### Work to be completed
Could you show each line of the records that contains the word "false"?

### Provided entries
= = = =

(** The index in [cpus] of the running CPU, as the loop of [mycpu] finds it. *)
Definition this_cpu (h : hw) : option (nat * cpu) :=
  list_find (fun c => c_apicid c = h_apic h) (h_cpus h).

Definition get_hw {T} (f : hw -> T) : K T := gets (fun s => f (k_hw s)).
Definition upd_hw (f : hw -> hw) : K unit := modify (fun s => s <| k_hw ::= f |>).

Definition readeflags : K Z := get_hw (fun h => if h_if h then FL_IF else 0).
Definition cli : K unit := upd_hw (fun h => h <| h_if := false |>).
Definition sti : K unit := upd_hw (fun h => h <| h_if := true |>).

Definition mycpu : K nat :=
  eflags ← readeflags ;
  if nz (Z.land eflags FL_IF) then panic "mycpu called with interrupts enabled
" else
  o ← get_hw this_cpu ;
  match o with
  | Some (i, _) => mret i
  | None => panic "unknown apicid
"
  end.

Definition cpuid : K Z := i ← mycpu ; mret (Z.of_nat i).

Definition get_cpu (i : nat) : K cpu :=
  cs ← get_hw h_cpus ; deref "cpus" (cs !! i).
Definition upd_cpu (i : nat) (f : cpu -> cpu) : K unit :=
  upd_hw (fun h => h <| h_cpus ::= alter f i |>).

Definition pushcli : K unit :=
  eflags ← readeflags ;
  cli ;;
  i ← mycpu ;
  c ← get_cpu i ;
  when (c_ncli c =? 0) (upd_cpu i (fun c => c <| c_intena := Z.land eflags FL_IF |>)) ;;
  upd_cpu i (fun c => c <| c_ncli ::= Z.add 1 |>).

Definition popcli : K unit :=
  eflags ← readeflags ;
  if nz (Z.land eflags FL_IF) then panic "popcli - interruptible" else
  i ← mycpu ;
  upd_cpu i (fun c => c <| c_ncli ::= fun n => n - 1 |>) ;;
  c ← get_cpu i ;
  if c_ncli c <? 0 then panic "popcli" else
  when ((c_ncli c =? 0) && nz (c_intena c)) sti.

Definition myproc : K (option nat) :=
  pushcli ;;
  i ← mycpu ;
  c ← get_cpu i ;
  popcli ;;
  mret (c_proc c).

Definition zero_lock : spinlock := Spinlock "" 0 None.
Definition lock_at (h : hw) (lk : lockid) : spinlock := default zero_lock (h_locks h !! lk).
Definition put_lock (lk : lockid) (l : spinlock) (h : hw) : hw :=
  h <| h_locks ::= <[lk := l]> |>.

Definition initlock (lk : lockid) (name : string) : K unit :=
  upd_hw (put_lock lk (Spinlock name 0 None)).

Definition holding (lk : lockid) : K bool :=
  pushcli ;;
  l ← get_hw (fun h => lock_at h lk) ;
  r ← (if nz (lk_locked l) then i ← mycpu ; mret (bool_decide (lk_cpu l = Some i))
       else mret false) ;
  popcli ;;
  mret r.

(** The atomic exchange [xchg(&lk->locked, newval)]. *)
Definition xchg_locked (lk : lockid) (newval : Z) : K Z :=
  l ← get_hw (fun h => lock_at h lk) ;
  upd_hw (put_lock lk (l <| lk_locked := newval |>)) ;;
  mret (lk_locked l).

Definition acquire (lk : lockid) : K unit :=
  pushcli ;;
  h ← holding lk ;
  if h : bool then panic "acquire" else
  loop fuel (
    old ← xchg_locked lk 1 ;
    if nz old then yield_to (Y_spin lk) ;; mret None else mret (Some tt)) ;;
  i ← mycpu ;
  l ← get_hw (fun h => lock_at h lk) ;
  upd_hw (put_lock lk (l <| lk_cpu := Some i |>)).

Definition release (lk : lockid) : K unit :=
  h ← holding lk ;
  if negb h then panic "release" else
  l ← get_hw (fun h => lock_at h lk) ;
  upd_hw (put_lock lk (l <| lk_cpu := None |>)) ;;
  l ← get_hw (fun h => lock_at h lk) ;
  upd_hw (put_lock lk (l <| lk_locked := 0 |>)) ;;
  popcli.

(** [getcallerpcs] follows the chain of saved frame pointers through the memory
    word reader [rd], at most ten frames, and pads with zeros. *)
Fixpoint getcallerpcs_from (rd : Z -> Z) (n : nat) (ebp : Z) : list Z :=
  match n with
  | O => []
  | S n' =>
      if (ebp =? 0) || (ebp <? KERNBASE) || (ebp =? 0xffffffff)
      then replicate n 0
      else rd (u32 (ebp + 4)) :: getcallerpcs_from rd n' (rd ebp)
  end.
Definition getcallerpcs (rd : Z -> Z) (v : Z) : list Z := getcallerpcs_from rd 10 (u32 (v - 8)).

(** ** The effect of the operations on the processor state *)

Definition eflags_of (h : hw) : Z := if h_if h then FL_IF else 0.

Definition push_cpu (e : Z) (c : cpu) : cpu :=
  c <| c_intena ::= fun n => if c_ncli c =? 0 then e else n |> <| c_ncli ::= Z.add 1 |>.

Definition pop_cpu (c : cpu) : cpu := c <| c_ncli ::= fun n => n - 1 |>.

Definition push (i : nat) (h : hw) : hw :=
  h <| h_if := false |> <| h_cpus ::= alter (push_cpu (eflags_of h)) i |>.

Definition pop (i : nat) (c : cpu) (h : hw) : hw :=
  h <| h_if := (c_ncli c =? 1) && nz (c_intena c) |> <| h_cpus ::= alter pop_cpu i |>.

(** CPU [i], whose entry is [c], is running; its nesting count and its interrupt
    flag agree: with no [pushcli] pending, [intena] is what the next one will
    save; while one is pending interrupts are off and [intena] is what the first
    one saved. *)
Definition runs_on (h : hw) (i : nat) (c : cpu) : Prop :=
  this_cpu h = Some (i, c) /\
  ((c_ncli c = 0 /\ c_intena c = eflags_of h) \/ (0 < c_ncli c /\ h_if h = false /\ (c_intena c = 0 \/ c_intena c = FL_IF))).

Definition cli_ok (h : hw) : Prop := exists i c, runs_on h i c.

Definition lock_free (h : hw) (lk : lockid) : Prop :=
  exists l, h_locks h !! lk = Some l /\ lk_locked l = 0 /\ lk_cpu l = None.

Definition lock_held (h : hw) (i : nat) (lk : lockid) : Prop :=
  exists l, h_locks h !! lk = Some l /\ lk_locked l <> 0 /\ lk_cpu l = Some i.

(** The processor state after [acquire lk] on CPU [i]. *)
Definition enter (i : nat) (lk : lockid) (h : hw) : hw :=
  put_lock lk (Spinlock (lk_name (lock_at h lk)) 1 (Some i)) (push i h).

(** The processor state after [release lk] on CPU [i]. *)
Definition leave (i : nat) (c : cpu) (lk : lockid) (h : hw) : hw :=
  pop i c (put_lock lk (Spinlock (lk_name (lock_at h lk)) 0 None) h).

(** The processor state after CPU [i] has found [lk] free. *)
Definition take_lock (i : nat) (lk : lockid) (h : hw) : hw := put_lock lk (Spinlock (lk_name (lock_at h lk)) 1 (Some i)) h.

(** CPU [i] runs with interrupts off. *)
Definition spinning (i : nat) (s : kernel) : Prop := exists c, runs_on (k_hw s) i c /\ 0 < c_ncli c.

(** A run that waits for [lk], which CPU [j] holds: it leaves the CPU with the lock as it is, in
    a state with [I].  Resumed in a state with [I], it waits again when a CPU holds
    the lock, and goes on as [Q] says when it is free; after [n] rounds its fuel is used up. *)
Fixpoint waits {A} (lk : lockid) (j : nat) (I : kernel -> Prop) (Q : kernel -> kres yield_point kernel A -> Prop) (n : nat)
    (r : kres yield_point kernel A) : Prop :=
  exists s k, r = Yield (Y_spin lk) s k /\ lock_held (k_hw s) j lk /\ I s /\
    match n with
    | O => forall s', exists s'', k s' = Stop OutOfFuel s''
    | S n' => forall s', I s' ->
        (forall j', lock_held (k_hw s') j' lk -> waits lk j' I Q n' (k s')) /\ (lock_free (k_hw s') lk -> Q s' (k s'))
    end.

= = = =

### Problem solution
Definition cli : K unit := upd_hw (fun h => h <| h_if := false |>).
       else mret false) ;
  h <| h_if := false |> <| h_cpus ::= alter (push_cpu (eflags_of h)) i |>.
  ((c_ncli c = 0 /\ c_intena c = eflags_of h) \/ (0 < c_ncli c /\ h_if h = false /\ (c_intena c = 0 \/ c_intena c = FL_IF))).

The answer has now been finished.